GIVEN RECORDS:
Lemma int_value_lt2 v v' z z' :
  int_value v = Some z -> int_value v' = Some z' ->
  Py.lt v v' = Ret (z <? z')%Z.
Proof.
  destruct v; try discriminate; intros [= <-];
    destruct v'; try discriminate; now intros [= <-].
Qed.

Lemma is_int_value v : Py.is_int v = true -> exists z, int_value v = Some z.
Proof. destruct v; try discriminate; simpl; eauto. Qed.

Lemma release_compiler_drop_accepted r pkg idx seen seen' :
  release_compiler_drop r pkg idx seen = (Ret tt, seen') ->
  exists drop vmin vtested zmin ztested,
    field r "compiler-drop" = Some drop /\
    field drop "min" = Some vmin /\ int_value vmin = Some zmin /\
    field drop "tested-on" = Some vtested /\
    int_value vtested = Some ztested /\
    (1 <= zmin)%Z /\ (zmin <= ztested)%Z.
Proof.
  unfold release_compiler_drop. unfold_m.
  destruct r as [| | | | | |d]; try discriminate. simpl.
  destruct (d !! "compiler-drop") as [drop|] eqn:Hdrop; [|discriminate].
  destruct drop as [| | | | | |dd]; try discriminate. simpl.
  destruct (dd !! "min") as [vmin|] eqn:Hmin; [|discriminate].
  destruct (dd !! "tested-on") as [vtested|] eqn:Htested; simpl.
  2:{ destruct (Py.is_int vmin); simpl; [|discriminate].
      destruct (Py.lt vmin (JInt 1)) as [[]| |]; discriminate. }
  destruct (Py.is_int vmin) eqn:Hi1; simpl; [|discriminate].
  apply is_int_value in Hi1 as [zmin Hzmin].
  rewrite (int_value_lt _ _ Hzmin).
  destruct (zmin <? 1)%Z eqn:H1; [discriminate|].
  destruct (Py.is_int vtested) eqn:Hi2; simpl; [|discriminate].
  apply is_int_value in Hi2 as [ztested Hztested].
  rewrite (int_value_lt _ _ Hztested).
  destruct (ztested <? 1)%Z eqn:H2; [discriminate|].
  rewrite (int_value_lt2 _ _ _ _ Hztested Hzmin).
  destruct (ztested <? zmin)%Z eqn:H3; [discriminate|].
  intros _. exists (JObj dd), vmin, vtested, zmin, ztested.
  apply Z.ltb_ge in H1, H3. repeat split; trivial.
Qed.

WHAT IS EXPECTED: Write out, word for word, all lines from the line that holds "rewrite (int_value_lt2 _" through the last line of the listing, with both end lines kept.

WRITTEN RESPONSE:
  rewrite (int_value_lt2 _ _ _ _ Hztested Hzmin).
  destruct (ztested <? zmin)%Z eqn:H3; [discriminate|].
  intros _. exists (JObj dd), vmin, vtested, zmin, ztested.
  apply Z.ltb_ge in H1, H3. repeat split; trivial.
Qed.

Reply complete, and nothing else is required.